### Exercise brief
Wherever "before" appears in a line of the listing, that line should be returned.
(Information Opens)
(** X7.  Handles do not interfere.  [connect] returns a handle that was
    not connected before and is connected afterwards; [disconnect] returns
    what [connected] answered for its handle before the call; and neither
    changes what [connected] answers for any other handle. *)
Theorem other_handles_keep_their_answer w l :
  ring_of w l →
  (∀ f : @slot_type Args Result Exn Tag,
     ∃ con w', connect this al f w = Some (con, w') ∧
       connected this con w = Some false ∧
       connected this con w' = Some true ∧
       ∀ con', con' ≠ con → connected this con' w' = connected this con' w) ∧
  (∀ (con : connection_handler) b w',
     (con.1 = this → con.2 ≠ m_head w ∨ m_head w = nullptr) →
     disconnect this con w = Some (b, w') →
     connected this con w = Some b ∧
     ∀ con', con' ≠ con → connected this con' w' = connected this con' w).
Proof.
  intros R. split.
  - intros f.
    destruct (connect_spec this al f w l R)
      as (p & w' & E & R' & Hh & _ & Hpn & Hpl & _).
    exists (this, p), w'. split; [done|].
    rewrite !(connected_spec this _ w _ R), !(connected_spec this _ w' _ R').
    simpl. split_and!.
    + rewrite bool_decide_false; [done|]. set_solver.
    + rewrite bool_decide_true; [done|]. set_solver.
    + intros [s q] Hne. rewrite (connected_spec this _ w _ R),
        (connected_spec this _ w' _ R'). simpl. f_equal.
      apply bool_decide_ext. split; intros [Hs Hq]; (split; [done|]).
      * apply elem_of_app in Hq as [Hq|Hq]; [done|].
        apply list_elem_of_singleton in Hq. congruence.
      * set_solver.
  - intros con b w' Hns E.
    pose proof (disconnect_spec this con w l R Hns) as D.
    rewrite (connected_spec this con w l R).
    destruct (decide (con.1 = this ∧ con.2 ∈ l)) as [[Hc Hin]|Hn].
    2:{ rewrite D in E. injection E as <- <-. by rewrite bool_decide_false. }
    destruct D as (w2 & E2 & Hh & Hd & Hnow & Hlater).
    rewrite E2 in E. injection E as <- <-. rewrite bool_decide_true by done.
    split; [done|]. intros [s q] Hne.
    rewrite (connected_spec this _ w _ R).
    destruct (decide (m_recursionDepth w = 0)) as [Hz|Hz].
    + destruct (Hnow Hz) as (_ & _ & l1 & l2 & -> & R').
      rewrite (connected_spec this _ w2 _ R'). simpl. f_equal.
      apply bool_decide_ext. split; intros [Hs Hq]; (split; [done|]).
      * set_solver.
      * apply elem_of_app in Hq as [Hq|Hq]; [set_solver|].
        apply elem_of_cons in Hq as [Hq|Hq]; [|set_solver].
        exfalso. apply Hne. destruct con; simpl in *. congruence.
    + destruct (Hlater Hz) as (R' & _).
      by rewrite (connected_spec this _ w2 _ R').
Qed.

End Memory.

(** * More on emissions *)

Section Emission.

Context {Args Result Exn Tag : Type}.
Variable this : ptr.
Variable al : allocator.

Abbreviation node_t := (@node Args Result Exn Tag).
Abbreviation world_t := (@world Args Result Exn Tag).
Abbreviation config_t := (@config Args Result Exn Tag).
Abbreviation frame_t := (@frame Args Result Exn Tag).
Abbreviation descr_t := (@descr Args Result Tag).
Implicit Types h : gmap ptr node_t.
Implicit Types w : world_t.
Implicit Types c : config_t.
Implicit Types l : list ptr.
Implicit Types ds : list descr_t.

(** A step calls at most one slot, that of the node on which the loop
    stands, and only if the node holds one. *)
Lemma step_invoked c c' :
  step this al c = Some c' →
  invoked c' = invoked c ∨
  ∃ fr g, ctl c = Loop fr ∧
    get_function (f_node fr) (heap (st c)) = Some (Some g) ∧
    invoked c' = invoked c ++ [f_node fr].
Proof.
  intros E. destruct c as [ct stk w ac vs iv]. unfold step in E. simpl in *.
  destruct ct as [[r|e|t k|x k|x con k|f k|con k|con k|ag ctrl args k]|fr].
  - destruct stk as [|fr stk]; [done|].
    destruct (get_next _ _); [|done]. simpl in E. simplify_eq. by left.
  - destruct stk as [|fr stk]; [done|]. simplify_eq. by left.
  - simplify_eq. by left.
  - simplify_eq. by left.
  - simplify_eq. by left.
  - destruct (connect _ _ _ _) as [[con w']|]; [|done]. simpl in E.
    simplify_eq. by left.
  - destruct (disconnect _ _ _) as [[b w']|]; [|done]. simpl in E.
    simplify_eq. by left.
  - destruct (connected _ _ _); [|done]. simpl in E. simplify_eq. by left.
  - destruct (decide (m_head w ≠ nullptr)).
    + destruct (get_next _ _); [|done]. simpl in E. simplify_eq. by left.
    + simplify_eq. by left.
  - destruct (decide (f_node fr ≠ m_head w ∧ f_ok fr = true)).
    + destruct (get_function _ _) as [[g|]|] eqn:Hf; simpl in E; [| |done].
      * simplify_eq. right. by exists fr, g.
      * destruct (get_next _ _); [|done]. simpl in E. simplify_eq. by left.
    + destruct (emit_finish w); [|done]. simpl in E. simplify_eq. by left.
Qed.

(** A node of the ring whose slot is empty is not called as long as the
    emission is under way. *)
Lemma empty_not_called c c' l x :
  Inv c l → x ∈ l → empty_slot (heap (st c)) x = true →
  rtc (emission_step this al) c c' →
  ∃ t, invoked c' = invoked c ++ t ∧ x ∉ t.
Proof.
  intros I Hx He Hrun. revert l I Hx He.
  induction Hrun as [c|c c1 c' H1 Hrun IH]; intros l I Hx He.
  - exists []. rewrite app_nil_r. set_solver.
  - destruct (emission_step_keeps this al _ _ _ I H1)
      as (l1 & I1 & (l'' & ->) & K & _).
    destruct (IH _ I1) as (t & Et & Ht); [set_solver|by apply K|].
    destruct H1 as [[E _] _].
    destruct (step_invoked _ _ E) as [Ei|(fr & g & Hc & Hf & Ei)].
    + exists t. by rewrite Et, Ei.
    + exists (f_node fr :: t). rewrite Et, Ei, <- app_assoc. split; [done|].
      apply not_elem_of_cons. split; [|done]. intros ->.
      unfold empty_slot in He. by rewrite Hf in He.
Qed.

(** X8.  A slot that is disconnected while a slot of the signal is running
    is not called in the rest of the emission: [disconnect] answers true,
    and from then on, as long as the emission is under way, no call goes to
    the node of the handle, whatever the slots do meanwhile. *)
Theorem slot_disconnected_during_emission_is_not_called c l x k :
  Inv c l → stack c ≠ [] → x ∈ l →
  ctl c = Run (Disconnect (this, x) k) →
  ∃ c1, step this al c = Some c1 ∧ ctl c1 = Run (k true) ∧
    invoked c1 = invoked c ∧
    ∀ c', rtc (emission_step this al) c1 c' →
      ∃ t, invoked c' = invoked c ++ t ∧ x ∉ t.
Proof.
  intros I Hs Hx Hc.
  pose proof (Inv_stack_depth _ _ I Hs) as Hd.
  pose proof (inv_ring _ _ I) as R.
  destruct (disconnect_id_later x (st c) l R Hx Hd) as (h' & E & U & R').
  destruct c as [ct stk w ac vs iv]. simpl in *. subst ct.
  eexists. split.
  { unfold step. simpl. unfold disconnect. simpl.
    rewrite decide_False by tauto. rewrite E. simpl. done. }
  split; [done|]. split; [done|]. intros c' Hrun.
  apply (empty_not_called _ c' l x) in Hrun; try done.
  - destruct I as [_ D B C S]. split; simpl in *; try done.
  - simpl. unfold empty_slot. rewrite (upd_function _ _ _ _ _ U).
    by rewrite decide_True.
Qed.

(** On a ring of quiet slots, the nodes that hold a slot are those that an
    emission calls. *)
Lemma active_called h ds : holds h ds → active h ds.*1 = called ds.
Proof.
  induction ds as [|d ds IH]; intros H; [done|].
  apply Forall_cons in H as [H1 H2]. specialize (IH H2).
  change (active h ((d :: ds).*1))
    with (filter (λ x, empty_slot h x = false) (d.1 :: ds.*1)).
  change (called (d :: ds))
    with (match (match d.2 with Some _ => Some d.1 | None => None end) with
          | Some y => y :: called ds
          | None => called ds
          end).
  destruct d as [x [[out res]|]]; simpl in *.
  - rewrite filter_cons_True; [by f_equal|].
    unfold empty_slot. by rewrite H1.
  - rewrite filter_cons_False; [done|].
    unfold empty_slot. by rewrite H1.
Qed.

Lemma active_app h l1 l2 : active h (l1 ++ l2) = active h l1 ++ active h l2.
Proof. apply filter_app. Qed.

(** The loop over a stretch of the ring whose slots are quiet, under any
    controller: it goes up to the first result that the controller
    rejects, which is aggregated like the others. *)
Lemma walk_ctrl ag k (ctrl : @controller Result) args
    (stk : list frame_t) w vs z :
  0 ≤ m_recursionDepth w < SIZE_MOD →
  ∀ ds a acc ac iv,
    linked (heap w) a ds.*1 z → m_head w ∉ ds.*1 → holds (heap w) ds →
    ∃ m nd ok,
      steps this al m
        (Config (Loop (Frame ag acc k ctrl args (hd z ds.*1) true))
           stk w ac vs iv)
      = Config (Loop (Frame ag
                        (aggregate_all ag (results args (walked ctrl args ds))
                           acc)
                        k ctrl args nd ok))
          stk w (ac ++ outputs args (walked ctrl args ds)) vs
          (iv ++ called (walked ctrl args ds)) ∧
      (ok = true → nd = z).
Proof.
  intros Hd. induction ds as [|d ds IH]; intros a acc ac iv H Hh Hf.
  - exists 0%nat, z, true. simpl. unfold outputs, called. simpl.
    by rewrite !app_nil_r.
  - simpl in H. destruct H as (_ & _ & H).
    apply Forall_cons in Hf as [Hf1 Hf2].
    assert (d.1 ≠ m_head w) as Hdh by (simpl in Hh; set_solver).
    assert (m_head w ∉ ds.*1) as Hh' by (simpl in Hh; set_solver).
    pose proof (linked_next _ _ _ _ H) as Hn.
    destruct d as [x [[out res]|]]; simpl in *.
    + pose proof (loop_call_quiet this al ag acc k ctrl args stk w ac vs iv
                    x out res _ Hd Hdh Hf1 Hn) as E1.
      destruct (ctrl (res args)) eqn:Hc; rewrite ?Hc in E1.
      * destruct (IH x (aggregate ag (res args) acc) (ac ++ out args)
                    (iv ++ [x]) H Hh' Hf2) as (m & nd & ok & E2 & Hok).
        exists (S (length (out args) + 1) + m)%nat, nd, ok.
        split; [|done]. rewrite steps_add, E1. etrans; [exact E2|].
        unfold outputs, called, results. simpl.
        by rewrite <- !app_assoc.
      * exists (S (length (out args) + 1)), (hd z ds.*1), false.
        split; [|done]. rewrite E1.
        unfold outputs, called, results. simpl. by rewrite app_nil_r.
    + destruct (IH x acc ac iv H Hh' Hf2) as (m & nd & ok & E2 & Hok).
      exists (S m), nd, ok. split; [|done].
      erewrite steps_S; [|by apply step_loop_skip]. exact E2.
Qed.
(Information Closes)
### Exercise result
    not connected before and is connected afterwards; [disconnect] returns
    what [connected] answered for its handle before the call; and neither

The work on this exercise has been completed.